**What this task involves**
Go to the line in the entries below that holds "SignableVertex, !Borsh (list" and repeat exactly from there through the line that holds "intros Hf Hd", inclusive.

**Data shown**

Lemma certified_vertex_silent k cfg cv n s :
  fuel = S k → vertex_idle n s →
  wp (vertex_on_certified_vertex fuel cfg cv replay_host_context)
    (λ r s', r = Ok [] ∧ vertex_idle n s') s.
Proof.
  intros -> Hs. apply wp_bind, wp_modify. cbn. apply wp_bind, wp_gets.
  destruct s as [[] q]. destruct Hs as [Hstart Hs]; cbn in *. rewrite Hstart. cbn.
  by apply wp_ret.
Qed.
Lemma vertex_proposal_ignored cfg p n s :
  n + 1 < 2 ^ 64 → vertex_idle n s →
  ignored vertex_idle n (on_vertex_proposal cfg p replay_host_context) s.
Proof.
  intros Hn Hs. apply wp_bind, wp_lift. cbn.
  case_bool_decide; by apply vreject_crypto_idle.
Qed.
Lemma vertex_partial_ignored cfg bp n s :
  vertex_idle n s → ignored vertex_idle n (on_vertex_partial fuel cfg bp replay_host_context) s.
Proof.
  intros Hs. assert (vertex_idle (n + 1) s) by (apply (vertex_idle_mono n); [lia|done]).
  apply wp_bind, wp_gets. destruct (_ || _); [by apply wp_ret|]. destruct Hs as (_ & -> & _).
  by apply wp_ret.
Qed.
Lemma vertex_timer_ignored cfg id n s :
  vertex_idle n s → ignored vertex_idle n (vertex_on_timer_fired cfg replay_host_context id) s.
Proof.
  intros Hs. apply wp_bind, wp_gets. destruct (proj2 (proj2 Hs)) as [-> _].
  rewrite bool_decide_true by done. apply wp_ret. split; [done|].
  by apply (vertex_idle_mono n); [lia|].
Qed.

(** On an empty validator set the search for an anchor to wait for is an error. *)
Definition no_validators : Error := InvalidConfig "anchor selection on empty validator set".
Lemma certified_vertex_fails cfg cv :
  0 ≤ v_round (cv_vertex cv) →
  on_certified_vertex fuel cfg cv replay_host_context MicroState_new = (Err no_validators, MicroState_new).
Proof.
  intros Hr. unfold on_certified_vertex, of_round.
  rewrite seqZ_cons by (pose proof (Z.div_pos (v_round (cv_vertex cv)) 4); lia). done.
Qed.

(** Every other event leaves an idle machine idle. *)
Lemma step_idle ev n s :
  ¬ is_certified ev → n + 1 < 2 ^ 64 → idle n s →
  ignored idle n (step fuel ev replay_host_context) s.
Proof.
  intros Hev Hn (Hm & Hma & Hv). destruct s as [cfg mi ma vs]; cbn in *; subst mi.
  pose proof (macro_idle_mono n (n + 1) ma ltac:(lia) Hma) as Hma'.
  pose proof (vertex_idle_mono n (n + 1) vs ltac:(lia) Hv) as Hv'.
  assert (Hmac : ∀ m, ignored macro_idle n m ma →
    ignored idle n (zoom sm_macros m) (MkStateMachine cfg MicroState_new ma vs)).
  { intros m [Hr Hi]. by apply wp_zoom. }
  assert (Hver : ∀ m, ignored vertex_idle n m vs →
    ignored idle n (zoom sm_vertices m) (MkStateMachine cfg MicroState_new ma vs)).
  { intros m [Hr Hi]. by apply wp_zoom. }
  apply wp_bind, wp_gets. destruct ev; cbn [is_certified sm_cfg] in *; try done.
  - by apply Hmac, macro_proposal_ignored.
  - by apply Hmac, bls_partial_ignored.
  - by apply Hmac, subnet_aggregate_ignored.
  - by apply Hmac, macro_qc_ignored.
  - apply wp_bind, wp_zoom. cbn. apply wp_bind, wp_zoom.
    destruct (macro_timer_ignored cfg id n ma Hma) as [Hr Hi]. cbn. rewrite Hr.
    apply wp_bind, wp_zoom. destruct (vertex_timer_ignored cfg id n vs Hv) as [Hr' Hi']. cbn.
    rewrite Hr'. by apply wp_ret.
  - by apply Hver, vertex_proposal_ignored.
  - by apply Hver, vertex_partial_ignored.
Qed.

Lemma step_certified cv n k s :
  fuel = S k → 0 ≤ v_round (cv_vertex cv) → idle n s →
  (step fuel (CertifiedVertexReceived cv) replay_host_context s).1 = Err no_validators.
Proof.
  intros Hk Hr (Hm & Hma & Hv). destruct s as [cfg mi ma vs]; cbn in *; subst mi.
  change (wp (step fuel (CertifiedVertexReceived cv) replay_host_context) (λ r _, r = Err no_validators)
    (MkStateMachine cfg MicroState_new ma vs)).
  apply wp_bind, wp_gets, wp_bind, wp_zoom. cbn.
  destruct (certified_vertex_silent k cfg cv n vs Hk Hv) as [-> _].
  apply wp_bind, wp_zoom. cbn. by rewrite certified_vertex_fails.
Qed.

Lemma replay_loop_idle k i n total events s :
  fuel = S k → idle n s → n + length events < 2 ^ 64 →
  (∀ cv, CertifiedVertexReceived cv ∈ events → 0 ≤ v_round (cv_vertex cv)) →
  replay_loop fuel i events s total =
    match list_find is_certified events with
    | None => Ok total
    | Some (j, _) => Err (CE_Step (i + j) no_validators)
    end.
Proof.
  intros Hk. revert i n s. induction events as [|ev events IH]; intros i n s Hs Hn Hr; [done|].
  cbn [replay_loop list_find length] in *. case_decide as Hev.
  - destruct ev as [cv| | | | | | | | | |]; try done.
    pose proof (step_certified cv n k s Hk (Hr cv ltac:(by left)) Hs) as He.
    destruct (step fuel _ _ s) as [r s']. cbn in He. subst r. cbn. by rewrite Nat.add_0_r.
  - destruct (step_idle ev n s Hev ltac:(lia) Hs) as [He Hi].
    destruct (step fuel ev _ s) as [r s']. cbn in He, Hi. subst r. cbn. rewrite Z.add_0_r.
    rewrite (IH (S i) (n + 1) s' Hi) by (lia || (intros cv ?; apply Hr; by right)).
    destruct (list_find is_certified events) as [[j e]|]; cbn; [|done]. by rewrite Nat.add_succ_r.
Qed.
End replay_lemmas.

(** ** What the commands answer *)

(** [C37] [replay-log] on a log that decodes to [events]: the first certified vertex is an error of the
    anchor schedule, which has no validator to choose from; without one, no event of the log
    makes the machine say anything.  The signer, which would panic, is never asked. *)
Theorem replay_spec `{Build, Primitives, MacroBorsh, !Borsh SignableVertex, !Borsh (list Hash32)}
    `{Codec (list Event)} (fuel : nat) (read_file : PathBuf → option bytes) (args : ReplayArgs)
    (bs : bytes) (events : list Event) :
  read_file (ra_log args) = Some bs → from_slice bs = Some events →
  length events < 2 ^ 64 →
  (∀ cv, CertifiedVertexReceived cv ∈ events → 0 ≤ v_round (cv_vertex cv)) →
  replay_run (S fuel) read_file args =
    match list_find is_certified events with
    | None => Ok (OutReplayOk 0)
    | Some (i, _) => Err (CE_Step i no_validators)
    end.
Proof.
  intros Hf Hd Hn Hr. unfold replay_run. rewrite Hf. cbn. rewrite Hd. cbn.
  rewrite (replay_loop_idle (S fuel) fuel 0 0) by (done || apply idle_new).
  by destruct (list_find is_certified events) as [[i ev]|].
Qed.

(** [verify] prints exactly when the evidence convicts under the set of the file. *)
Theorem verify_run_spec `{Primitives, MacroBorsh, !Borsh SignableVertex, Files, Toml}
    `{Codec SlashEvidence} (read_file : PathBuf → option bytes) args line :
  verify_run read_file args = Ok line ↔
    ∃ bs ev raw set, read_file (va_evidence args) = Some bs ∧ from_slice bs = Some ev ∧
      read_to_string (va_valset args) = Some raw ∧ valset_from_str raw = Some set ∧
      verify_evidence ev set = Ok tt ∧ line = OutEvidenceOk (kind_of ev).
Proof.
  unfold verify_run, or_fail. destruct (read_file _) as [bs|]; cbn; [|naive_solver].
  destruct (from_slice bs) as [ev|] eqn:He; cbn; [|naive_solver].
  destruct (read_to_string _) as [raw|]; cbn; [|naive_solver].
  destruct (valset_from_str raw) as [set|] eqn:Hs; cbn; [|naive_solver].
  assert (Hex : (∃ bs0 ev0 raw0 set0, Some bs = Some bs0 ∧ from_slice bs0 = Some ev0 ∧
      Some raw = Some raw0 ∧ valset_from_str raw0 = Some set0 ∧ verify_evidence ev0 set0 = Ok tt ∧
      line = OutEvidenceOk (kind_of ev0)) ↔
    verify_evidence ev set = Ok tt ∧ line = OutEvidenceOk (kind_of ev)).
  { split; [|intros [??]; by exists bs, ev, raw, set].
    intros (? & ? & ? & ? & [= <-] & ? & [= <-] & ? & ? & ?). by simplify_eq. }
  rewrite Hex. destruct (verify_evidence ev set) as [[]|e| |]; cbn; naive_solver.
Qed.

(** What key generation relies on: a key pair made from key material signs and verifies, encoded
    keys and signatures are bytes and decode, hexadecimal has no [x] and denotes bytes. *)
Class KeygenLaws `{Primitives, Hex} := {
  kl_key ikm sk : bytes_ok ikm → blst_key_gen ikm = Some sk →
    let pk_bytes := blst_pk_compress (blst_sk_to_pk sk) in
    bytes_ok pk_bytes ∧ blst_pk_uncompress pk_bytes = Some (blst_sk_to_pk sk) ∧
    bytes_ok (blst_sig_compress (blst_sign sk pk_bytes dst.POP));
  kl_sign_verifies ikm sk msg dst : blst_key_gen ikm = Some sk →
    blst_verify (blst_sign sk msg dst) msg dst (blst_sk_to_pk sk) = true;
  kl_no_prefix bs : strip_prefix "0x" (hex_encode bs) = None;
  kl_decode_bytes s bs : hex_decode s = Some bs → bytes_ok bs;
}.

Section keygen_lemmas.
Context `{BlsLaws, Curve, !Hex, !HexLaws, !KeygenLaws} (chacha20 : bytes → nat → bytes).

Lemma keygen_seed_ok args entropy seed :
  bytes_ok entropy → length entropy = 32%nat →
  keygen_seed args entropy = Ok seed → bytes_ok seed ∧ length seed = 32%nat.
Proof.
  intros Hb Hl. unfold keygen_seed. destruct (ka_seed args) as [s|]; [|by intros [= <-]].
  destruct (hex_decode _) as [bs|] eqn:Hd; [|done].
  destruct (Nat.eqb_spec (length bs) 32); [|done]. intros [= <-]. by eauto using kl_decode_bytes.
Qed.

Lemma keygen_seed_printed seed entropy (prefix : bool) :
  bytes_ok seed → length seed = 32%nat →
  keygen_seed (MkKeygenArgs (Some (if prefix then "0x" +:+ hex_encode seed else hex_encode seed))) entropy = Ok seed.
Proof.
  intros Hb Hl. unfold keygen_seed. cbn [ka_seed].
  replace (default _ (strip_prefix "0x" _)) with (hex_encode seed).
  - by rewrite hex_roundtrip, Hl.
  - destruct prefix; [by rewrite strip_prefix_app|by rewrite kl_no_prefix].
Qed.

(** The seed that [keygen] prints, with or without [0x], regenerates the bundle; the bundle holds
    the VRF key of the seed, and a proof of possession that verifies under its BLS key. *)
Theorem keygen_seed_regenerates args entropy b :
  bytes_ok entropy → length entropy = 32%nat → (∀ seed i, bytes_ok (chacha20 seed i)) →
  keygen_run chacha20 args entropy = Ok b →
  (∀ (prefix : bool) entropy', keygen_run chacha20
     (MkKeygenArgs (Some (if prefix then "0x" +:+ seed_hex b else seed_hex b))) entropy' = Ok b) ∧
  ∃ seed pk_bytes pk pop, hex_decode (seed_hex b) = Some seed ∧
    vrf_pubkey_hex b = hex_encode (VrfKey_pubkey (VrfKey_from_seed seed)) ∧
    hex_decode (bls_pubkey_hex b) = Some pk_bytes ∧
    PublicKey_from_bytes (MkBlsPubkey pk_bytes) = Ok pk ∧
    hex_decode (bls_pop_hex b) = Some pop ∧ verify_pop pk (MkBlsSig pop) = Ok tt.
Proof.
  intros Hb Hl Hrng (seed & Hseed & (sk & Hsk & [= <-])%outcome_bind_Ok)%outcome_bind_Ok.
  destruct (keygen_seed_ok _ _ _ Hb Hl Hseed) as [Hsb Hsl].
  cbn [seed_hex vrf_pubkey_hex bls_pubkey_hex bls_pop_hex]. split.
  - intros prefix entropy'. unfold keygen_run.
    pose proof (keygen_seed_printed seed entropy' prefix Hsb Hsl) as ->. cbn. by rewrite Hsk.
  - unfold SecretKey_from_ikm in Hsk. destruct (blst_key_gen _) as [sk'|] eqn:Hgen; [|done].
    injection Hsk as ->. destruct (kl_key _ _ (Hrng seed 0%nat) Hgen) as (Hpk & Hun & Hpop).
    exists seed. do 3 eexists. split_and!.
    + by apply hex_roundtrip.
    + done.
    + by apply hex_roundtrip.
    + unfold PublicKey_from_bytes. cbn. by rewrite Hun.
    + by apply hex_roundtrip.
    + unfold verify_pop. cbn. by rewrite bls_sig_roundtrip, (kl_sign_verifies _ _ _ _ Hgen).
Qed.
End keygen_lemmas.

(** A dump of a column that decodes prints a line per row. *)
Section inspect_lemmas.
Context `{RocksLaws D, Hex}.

**Task result**
Theorem replay_spec `{Build, Primitives, MacroBorsh, !Borsh SignableVertex, !Borsh (list Hash32)}
    `{Codec (list Event)} (fuel : nat) (read_file : PathBuf → option bytes) (args : ReplayArgs)
    (bs : bytes) (events : list Event) :
  read_file (ra_log args) = Some bs → from_slice bs = Some events →
  length events < 2 ^ 64 →
  (∀ cv, CertifiedVertexReceived cv ∈ events → 0 ≤ v_round (cv_vertex cv)) →
  replay_run (S fuel) read_file args =
    match list_find is_certified events with
    | None => Ok (OutReplayOk 0)
    | Some (i, _) => Err (CE_Step i no_validators)
    end.
Proof.
  intros Hf Hd Hn Hr. unfold replay_run. rewrite Hf. cbn. rewrite Hd. cbn.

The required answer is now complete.